– Przemek? Co to ma kurwa być?
Władek nie przebierał w słowach, jeżeli chodziło o danie wyrazu własnej konsternacji. Krzysztof Bosak aż zapowietrzył się, słysząc tak bezczelną obrazę swego króla, i w tym szoku nie zdołał wyjąć szabli i wyzwać łachudrę na szlachecki pojedynek.
– Przecież ci mówiłem, cymbale, że ChRP to wasi wrogowie, tak?! I się zgodziłeś! A na władcę wybieracie sobie jego, ze wszystkich ludzi w tym jebanym kraju?! – warknął Władek.
Przemysław Czarnek cmoknął i zaśmiał się, poprawiając wianek z mleczy, który dumnie ściskał jego czoło.

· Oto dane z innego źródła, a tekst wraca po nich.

(** A row of a table of ours after a first pass is a row of a user whose table it is, and
    every row of such a user's has one at its place. *)
Lemma tables_apart (port : PrincipalRoutingPort K) k pass adapters adapters' now now' gate k' a' report rows t : routing = Some port ->
  get_ip_forward_table k = Ok rows -> ours_apart k -> (forall n, gate n = false) ->
  apply_pass bindings routing k new_applier (Ok adapters) (Ok adapters') pass now now' gate = (k', a', Ok report) -> ap_refused a' = false ->
  pp_is_principal_table port t = true ->
  (forall y o, stands k' y = true -> seen_as y = Some o -> table o = t ->
     exists p r, p ∈ rp_present pass /\ r ∈ (routes_of bindings adapters (rp_plans pass) p).1 /\ route_key o = shown_key (put_in t r)
     /\ (pp_table_for port p = Some t \/ rp_owner pass = Some p /\ t = pp_system_table port))
  /\ (forall p r, p ∈ rp_present pass -> r ∈ (routes_of bindings adapters (rp_plans pass) p).1 ->
     pp_table_for port p = Some t \/ rp_owner pass = Some p /\ t = pp_system_table port ->
     exists y, stands k' y = true /\ row_place y = (destination r, prefix_length r, t)).
Proof.
  intros Er G Hap Hgate E Href Ht. pose proof (Hport port Er) as Hl. pose proof (our_tables_shown t Ht) as Hshown.
  destruct (apply_pass_rows k pass adapters adapters' now now' gate k' a' report rows G Hap Hgate E) as (_ & Hnew & Hall).
  rewrite Href in Hnew, Hall. unfold wanted_rows in Hnew, Hall. rewrite Er in Hnew, Hall. split.
  - intros y o Hy Hyo Hto. destruct (Hnew y Hy) as [[_ Hn]|(e & o' & He & Hyo' & Hk)].
    + unfold row_ours, ours_shown, in_our_table in Hn. rewrite Hyo, Er, Hto, Ht, orb_true_r in Hn. done.
    + rewrite Hyo in Hyo'. injection Hyo' as <-. apply wanted_elem in He as (p & r & t1 & Hp & Hr & -> & Hcase). exists p, r.
      assert (t1 = t) as ->; [|done]. rewrite <- Hto. assert (Ht1 : pp_is_principal_table port t1 = true).
      { destruct Hcase as [Hc|[_ ->]]; [by apply (user_tables_ours p)|by apply system_table_ours]. }
      unfold route_key, shown_key in Hk. cbn in Hk. rewrite (our_tables_shown t1 Ht1) in Hk. congruence.
  - intros p r Hp Hr Hcase. destruct (Hall (put_in t r)) as (y & Hy & Hc); [apply wanted_elem; by exists p, r, t|]. exists y. split; [done|].
    destruct Hc as [Hc|(o & Hyo & Hk)]; [by rewrite (clash_place _ _ Hc); cbn; rewrite Hshown|].
    destruct (seen_place y o Hyo) as [-> _]. unfold route_key, shown_key in Hk. cbn in Hk. rewrite Hshown in Hk. congruence.
Qed.

End FirstPass.

(** ** Linux *)

(** A kernel of routes beside anything else. *)
#[export] Instance beside_port {R S : Type} `{!RouteTablePort R} : RouteTablePort (R * S) := {
  get_ip_forward_table k := get_ip_forward_table k.1;
  create_ip_forward_entry k e := let '(r, out) := create_ip_forward_entry k.1 e in ((r, k.2), out);
  delete_ip_forward_entry k e := let '(r, out) := delete_ip_forward_entry k.1 e in ((r, k.2), out);
}.

#[export] Instance beside_laws {R S : Type} `{!RouteTablePort R, !Libc, !TableLaws R} : TableLaws (R * S).
Proof.
  unshelve refine {| TableRow := TableRow (K := R); stands k y := stands k.1 y; row_place := row_place; seen_as := seen_as;
    table_shown := table_shown; hop_shown := hop_shown; names_row := names_row; clashes_with := clashes_with |}.
  - intros k rows G. by apply (read_table k.1).
  - apply seen_place.
  - intros [r s] e [r' s']. cbn. destruct (create_ip_forward_entry r e) as [r1 out] eqn:E. intros [= <- <- ->]. by apply create_writes.
  - intros [r s] e [r' s'] er. cbn. destruct (create_ip_forward_entry r e) as [r1 out] eqn:E. intros [= <- <- ->]. by apply create_refused.
  - intros [r s] e [r' s']. cbn. destruct (delete_ip_forward_entry r e) as [r1 out] eqn:E. intros [= <- <- ->]. by apply delete_takes.
  - intros [r s] e [r' s'] er. cbn. destruct (delete_ip_forward_entry r e) as [r1 out] eqn:E. intros [= <- <- ->]. by apply delete_refused.
  - apply names_place.
  - apply clash_place.
  - apply names_clash.
  - apply main_shown.
  - apply names_unmarked.
Defined.

Section Linux.
Context (big_endian : bool) (sequence : Z) {R F : Type} `{!RouteTablePort R, !Libc, !TableLaws R}.
Context {HE : RuleErrno} {HK : RuleKernel F} {HR : RuleLaws big_endian sequence (F := F)}.
Context (bindings : UserPrincipal -> EgressBinding).
Context (Hshown : forall t : RouteTableRef, is_principal_table t = true -> table_shown (K := R) t = t).

(** The kernel: its routes, its rules, and the port's own state. *)
Abbreviation Machine := (R * (F * LinuxPrincipalRouting))%type.

Definition linux_port : PrincipalRoutingPort Machine :=
  mkPort table_for system_table is_principal_table
    (fun k plan => let '(f, routing, out) := reconcile_selectors big_endian sequence k.2.2 k.2.1 plan in ((k.1, (f, routing)), out))
    (fun k => let '(f, out) := clear_selectors big_endian sequence k.2.1 in ((k.1, (f, k.2.2)), out)).

Lemma linux_port_laws : PortLaws linux_port.
Proof.
  split.
  - intros [r [f routing]] plan x. cbn. by destruct (reconcile_selectors _ _ _ _ _) as [[f' routing'] out].
  - intros [r [f routing]] x. cbn. by destruct (clear_selectors _ _ _) as [f' out].
  - done.
  - intros p t. cbn. unfold table_for. intros (n & Hn & ->)%fmap_Some. apply bind_Some in Hn as (uid & Hu%as_unix_uid_range & Hn).
    apply our_table_of_uid in Hn as [Hn _]; [done|lia].
  - exact Hshown.
Qed.

Definition planned_user (adapters : list AdapterView) (pass : RoutePass) (p : UserPrincipal) : option (UserPrincipal * TableSelector) :=
  (fun _ => (p, mkSelector (overlay_prefix_of (routes_of bindings adapters (rp_plans pass) p).1))) <$> table_for p.

Lemma gather_user_users adapters pass g p :
  g_users (gather_user bindings linux_port adapters pass g p) = g_users g ++ omap (planned_user adapters pass) [p].
Proof.
  unfold gather_user, planned_user. cbn [omap list_omap]. destruct (routes_of bindings adapters (rp_plans pass) p) as [rows unresolved]. cbn [fst pp_table_for linux_port].
  destruct (table_for p); cbn; [|destruct rows]; case_bool_decide; cbn; by rewrite ?app_nil_r.
Qed.

Lemma gather_users adapters pass : g_users (gather bindings linux_port adapters pass) = omap (planned_user adapters pass) (rp_present pass).
Proof.
  unfold gather. change (omap (planned_user adapters pass) (rp_present pass)) with ([] ++ omap (planned_user adapters pass) (rp_present pass)).
  change (@nil (UserPrincipal * TableSelector)) with (g_users (mkGathered [] [] [] (mkSelector None))) at 2.
  generalize (mkGathered [] [] [] (mkSelector None)). induction (rp_present pass) as [|p present IH]; intros g; [cbn; by rewrite app_nil_r|].
  cbn [fold_left]. rewrite IH, gather_user_users, <- app_assoc. by rewrite <- omap_app.
Qed.

Lemma planned_user_elem adapters pass p s : (p, s) ∈ g_users (gather bindings linux_port adapters pass) <->
  p ∈ rp_present pass /\ is_Some (table_for p) /\ s = mkSelector (overlay_prefix_of (routes_of bindings adapters (rp_plans pass) p).1).
Proof.
  rewrite gather_users, list_elem_of_omap. unfold planned_user. split.
  - intros (q & Hq & (t & Et & E)%fmap_Some). injection E as -> ->. split_and!; [done|by eexists|done].
  - intros (Hp & [t Et] & ->). exists p. split; [done|]. by rewrite Et.
Qed.

Lemma overlay_prefix_small rows o : overlay_prefix_of rows = Some o -> o < 256.
Proof.
  unfold overlay_prefix_of. destruct (prefix_length <$> List.filter is_overlay_route rows) as [|x l] eqn:E; [done|]. intros [= <-].
  assert (Hall : forall y, y ∈ x :: l -> y < 256).
  { intros y. rewrite <- E. intros (r & -> & [_ Hr]%filter_elem)%list_elem_of_fmap. unfold is_overlay_route, overlay_prefix, TUNNEL_CATCH_ALL_MAX_PREFIX in Hr. lia. }
  clear E. assert (Hx : x < 256) by (apply Hall; left). assert (Hl : forall y, y ∈ l -> y < 256) by (intros y Hy; apply Hall; by right). clear Hall.
  revert x Hx. induction l as [|y l IH]; intros x Hx; [done|]. cbn. apply IH; [intros z Hz; apply Hl; by right|]. specialize (Hl y ltac:(left)). lia.
Qed.

Lemma gather_system adapters pass : forall present g, (forall o, overlay_prefix_v4 (g_system g) = Some o -> o < 256) ->
  forall o, overlay_prefix_v4 (g_system (fold_left (gather_user bindings linux_port adapters pass) present g)) = Some o -> o < 256.
Proof.
  induction present as [|p present IH]; intros g Hg; [done|]. cbn [fold_left]. apply IH. unfold gather_user.
  destruct (routes_of bindings adapters (rp_plans pass) p) as [rows unresolved]. case_bool_decide; cbn [g_system overlay_prefix_v4].
  - apply overlay_prefix_small.
  - repeat case_match; done.
Qed.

– Skąd te nerwy, panie kolego? Zjednoczona Prawica to przeżytek. Znalazłem sobie bardziej przyszłościowe stanowisko, to wszystko. Witam w moich skromnych progach, panie bracie – powiedział z przekąsem. Władek musiał bardzo uważać, żeby przy zaciskaniu zębów żadnego przypadkiem nie złamać.
– Konfederacja doceniła twoje dwustupunktowe artykuły o Janie Pawle II? – mruknął jedynie, bo jakąś złośliwość musiał tam wtrącić. Król Prawiczyny uśmiechnął się tajemniczo.
– Co z tobą, Władek? Sądziłem, że wspierasz polskich rolników, tymczasem ja słucham od ciebie samych obelg... – rzekł przytomnie.
– Nie zesraj się.
– A zesram, jak będę miał ochotę.
– Panie bracie – odezwał się Krzysztof Bosak, gdy zdążyli już obaj zapomnieć, że tam stał – tu ma miejsce jakieś nieporozumienie. Nie wybralibyśmy na króla jego wysokości Przemysława, gdyby nie odszedł od lewackich wartości reprezentowanych przez Zjednoczoną Prawicę. To dezerter, zaufany człowiek.
– Od kiedy jest z wami? – zapytał Władek rzeczowo. Bosak zmieszał się nieco.
– No, od wczoraj...
– Od wczoraj i wyście mu zaufali?! Barany z was! Barany i zaprzeczenie szlachetnej idei polskiego rolnika! – ryknął. Teraz był Krzysztof już totalnie zmieszany, bo rzeczywiście zdał sobie sprawę z tego, że nie najmądrzej społeczność Prawiczyny postąpiła.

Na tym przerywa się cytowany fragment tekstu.